In their closing arguments on the campaign trail, though, Warnock and Ossoff voiced as good a model as any for climate policy: give people stuff. After Mitch McConnell blocked the possibility of $2,000 checks, they promised voters that a Democratically controlled Senate would deliver. They won, batting off racist and anti-Semitic attacks painting both candidates as “radical liberals.” Majority Leader Chuck Schumer now says he intends to make those checks happen.

Climate legislation should operate by a similar ethos. Rather than making devil’s bargains with industry and Republicans, it can offer tangible gains through jobs and investments—all in time to keep the GOP and its fossil fuel backers from retaking the House in 2022. Biden should sign the $2,000 checks Democrats send out and slap a federal government plaque on every new infrastructure project Congress greenlights. The message shouldn’t be that a corporate executive in a suit endorses a thousand-page bill nobody can understand. It should be that big government is back and it’ll give you a job.

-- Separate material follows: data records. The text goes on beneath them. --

Definition classifyMySQLStartupProbe `{Unicode} (query : bytes) : mysqlStartupProbeType :=
  let q := ToLower (TrimSpace (TrimSuffix (stripLeadingSQLComments query) §";")) in
  let q := RemoveByte "`"%byte q in
  if HasPrefix q §"set " then ProbeSet
  else if HasPrefix q §"select @@" then ProbeSelectVar
  else if HasPrefix q §"show variables like" || HasPrefix q §"show session variables like"
          || HasPrefix q §"show global variables like" then ProbeShowVar
  else ProbeNone.

(** * Synthetic replies *)

Definition buildSimpleTextColumnDef (name : bytes) : bytes :=
  let n := TrimSpace name in
  let n := if bool_decide (n = []) then §"value" else n in
  let n := if 250 <? zlen n then take 250 n else n in
  map z2b [3; 100; 101; 102] ++ map z2b [0; 0; 0] ++ [z2b (zlen n)] ++ n
  ++ map z2b [0; 12; 33; 0; 0; 1; 0; 0; 253; 0; 0; 0; 0; 0].

Definition eof_packet : bytes := map z2b [254; 0; 0; 2; 0].

(** One cell of a text row; [None] is NULL, as are cells too long to encode. *)
Definition text_cell (c : option bytes) : bytes :=
  match c with
  | Some val => if zlen val <? 251 then z2b (zlen val) :: val else [z2b 251]
  | None => [z2b 251]
  end.
Definition text_row (ncols : nat) (row : list (option bytes)) : bytes :=
  concat (map (λ i, text_cell (default None (row !! i))) (seq 0 ncols)).

(** The packets of a text result set, in order; the caller numbers them. *)
Definition synthetic_packets (columns : list bytes) (rows : list (list (option bytes))) : list bytes :=
  let columns := match columns with [] => [§"value"] | _ => columns end in
  [[z2b (zlen columns)]] ++ map buildSimpleTextColumnDef columns ++ [eof_packet]
  ++ map (text_row (length columns)) rows ++ [eof_packet].

(** Write packets with consecutive sequence numbers. *)
Fixpoint write_numbered {E} (side : bytes → effect E) (packets : list bytes) (seq : Z)
    : M (duplex E) unit :=
  match packets with
  | [] => ret tt
  | p :: ps => do! writePacket side p seq in write_numbered side ps (next_seq seq)
  end.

Likewise, instead of watering down climate policy for Manchin’s benefit, a climate package could deliver concrete gains to West Virginia—a good in and of itself. Manchin’s state has one of the highest poverty rates in the country and is sorely in need of the sorts of federal investment that previous West Virginian Democratic senators were known for shaking down. A climate bill could be Manchin’s chance to deliver, promising better, less dangerous jobs to replace the old coal ones that will never return, climate policy or no. And such a jobs-forward bill could also give Manchin incentive to support repealing the filibuster, which otherwise threatens keep good policy off the table.

The amount of power Manchin is about to wield over the Senate may be wildly undemocratic. But climate policy should look out for the coal mining communities that helped build this country. Democrats should make the case that it can.

*This piece has been updated to reflect multiple outlets declaring Jon Ossoff the winner of his Senate runoff race.